» Assignment
One line at a time, check the entries below for the word "Hneg", and copy each line that has it.

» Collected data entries
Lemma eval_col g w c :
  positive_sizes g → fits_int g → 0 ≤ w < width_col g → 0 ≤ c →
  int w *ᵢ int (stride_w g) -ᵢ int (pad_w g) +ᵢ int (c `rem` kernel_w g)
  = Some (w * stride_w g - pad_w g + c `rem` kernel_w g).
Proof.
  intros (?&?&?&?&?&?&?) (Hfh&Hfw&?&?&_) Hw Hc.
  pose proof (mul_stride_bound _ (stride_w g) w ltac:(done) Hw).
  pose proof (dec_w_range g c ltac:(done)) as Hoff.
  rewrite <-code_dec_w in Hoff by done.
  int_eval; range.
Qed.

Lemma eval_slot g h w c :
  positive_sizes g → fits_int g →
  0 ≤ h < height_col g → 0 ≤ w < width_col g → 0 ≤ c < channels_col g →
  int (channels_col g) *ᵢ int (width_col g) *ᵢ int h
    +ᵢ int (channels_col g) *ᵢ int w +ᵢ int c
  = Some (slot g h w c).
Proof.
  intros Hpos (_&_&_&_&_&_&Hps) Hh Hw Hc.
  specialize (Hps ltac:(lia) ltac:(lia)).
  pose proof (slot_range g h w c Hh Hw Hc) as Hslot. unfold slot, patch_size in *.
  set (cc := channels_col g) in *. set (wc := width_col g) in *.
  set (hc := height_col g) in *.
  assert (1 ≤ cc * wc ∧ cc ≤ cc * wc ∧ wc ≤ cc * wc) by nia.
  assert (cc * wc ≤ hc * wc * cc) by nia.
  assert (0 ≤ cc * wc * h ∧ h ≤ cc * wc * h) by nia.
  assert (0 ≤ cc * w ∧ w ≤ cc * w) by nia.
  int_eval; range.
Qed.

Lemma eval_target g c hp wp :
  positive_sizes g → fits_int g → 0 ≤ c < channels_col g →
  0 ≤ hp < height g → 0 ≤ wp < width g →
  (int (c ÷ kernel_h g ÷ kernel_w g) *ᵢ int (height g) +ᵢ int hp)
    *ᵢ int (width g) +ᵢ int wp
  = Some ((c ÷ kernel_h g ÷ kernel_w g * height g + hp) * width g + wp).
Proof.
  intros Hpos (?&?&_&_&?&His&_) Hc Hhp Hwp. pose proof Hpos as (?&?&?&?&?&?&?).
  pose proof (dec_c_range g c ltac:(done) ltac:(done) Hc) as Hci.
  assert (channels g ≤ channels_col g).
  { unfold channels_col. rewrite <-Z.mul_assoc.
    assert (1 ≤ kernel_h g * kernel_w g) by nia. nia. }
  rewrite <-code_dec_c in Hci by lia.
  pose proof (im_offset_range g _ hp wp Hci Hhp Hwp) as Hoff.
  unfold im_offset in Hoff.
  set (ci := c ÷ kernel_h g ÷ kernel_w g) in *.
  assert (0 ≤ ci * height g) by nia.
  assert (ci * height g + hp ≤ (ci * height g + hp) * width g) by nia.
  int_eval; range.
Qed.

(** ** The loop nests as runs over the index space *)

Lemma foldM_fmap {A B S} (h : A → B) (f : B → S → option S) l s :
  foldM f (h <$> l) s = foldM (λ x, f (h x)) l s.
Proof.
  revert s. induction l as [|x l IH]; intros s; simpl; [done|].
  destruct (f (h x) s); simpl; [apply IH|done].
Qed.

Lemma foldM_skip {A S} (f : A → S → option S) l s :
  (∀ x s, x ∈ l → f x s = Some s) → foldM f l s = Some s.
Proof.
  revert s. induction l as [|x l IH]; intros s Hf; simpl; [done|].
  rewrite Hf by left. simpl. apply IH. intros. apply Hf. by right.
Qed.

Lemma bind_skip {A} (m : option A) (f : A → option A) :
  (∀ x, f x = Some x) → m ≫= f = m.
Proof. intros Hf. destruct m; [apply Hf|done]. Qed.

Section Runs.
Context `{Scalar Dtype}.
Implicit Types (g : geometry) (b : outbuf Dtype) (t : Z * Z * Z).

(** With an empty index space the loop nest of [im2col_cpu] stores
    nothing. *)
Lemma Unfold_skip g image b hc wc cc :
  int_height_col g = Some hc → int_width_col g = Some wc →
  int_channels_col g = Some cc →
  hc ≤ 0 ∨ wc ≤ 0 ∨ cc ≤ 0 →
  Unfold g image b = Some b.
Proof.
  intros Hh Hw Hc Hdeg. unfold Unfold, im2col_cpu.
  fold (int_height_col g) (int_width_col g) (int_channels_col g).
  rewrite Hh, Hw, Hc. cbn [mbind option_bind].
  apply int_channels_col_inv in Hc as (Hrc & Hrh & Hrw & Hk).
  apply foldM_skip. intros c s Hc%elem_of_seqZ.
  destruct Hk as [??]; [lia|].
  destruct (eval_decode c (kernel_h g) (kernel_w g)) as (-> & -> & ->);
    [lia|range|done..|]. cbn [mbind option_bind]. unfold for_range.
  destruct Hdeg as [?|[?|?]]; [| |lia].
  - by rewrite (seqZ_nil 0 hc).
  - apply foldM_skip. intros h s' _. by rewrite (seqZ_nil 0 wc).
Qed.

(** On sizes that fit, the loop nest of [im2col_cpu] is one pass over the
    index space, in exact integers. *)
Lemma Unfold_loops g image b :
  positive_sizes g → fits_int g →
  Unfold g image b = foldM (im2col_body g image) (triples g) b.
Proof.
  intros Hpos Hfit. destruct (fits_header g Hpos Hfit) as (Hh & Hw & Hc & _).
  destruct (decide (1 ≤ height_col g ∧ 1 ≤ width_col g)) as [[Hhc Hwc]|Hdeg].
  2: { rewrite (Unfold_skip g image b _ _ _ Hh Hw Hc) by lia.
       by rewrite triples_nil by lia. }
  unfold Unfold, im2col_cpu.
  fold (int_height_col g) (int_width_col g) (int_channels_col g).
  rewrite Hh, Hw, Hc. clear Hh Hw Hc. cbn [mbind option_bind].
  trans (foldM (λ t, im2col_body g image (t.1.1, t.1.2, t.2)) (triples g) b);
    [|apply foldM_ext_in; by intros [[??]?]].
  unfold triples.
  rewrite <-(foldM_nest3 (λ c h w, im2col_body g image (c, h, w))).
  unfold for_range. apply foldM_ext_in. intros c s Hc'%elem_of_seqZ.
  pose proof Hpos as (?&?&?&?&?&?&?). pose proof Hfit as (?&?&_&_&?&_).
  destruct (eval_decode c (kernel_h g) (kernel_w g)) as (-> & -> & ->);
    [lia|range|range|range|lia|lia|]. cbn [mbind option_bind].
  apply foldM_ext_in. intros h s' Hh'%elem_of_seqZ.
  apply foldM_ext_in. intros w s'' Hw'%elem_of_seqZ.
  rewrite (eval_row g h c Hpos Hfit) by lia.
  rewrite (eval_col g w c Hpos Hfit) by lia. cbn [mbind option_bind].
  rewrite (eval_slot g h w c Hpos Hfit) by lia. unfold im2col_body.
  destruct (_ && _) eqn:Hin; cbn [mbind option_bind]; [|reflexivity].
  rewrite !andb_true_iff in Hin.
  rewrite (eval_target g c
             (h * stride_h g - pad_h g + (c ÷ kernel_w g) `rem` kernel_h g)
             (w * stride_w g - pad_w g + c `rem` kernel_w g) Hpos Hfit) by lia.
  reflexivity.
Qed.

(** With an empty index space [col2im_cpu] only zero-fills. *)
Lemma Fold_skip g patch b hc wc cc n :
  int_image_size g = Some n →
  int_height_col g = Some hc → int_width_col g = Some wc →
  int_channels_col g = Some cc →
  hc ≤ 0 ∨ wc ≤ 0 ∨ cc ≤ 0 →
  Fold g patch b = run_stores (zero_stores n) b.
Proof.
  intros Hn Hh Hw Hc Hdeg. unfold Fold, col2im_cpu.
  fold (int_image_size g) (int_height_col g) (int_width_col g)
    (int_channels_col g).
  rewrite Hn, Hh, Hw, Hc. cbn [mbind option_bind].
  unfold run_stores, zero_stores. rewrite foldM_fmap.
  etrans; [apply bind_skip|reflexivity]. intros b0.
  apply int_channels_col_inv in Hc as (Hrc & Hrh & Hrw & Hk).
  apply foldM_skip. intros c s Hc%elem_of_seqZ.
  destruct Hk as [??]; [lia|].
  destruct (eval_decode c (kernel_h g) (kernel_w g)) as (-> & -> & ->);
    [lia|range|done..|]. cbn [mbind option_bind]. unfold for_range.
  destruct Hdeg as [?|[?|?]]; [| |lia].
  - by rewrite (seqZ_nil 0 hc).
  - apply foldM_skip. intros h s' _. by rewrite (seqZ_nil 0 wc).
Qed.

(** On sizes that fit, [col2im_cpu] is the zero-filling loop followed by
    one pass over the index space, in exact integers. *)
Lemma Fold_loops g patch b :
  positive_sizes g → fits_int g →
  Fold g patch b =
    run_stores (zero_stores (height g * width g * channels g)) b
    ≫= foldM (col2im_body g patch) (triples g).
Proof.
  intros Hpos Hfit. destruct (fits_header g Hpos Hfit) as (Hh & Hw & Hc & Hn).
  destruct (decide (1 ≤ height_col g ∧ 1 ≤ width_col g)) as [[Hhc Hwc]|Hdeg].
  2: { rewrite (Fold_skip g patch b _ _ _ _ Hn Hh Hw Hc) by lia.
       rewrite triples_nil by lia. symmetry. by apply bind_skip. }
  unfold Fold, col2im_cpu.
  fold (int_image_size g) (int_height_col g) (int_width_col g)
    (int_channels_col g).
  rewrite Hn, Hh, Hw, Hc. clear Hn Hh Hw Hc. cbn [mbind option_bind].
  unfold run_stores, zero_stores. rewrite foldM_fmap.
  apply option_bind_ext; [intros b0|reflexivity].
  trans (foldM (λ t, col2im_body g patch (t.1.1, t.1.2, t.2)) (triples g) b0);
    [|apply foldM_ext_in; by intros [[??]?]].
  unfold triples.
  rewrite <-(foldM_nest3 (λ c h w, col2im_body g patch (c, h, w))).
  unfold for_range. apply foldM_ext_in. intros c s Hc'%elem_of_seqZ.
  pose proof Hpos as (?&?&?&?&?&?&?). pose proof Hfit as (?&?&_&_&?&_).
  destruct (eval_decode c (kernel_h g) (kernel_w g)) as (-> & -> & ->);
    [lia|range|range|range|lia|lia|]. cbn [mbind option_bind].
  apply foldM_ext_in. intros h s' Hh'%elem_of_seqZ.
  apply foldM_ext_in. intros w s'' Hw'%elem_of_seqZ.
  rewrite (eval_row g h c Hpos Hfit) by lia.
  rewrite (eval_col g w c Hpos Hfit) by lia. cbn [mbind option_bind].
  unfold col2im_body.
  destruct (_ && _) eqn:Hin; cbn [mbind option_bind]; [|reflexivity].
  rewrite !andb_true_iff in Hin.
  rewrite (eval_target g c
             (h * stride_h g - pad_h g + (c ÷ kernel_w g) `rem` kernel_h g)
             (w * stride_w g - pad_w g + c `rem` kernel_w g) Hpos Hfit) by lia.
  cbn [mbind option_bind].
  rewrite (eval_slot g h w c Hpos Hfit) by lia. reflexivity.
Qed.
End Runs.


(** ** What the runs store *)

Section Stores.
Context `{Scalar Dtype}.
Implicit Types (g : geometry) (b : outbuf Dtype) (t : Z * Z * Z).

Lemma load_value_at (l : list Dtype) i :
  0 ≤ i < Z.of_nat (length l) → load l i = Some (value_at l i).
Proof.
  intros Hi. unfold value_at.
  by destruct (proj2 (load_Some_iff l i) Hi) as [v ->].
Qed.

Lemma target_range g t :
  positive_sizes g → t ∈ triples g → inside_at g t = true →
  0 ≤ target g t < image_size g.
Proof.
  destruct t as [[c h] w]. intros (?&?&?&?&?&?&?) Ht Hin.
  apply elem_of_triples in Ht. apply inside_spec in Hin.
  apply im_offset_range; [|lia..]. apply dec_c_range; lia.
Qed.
--
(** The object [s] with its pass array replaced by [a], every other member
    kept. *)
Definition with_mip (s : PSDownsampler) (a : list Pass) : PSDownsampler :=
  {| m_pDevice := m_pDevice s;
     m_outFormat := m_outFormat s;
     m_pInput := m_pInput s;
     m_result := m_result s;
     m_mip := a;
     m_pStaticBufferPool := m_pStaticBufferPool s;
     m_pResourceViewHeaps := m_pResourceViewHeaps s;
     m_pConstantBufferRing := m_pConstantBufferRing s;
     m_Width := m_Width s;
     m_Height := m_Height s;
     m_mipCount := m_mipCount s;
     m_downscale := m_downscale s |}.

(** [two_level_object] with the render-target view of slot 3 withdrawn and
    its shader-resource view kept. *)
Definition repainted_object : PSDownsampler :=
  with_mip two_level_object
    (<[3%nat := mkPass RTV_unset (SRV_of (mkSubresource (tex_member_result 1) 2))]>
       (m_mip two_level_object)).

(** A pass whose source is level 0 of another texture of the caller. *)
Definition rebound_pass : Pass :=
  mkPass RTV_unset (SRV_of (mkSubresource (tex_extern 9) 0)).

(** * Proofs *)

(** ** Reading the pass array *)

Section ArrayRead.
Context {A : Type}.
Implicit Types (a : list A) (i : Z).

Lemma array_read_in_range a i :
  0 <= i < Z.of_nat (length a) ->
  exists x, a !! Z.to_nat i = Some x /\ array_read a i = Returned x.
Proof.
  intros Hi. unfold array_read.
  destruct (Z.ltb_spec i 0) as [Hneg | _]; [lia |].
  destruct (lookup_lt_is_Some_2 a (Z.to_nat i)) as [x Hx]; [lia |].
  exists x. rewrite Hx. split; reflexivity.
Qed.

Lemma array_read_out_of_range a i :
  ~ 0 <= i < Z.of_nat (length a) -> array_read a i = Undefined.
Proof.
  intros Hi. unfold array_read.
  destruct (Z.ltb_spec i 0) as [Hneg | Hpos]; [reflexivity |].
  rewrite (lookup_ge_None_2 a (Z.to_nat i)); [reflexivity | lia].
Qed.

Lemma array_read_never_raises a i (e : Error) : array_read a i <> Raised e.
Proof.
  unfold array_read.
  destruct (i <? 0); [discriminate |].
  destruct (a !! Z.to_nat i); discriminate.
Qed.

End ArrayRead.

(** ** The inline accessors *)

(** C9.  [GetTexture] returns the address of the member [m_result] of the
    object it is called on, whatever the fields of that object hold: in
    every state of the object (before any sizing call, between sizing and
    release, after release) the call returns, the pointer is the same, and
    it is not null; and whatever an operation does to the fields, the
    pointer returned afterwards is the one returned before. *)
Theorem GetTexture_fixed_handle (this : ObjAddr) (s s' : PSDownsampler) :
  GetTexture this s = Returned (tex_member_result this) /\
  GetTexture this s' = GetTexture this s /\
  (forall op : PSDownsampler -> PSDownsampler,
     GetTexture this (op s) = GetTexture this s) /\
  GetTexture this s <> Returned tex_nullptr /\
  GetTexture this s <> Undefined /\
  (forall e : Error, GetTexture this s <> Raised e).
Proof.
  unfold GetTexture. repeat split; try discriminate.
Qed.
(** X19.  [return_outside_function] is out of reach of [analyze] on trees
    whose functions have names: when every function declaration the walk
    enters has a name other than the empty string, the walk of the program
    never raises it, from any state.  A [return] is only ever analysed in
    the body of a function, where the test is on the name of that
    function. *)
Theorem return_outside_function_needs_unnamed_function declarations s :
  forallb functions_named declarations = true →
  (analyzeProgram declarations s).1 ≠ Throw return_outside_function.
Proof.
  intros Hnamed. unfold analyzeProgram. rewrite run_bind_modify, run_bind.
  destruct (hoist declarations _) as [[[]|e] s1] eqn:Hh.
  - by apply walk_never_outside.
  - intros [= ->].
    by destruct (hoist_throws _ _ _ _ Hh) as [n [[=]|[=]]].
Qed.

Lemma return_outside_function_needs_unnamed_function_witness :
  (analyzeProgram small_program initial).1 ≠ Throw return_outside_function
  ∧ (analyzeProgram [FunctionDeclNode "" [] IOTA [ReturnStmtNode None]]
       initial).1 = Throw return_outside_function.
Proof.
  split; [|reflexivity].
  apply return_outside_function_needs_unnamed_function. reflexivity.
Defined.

» Exercise solution
  destruct (Z.ltb_spec i 0) as [Hneg | _]; [lia |].
  destruct (Z.ltb_spec i 0) as [Hneg | Hpos]; [reflexivity |].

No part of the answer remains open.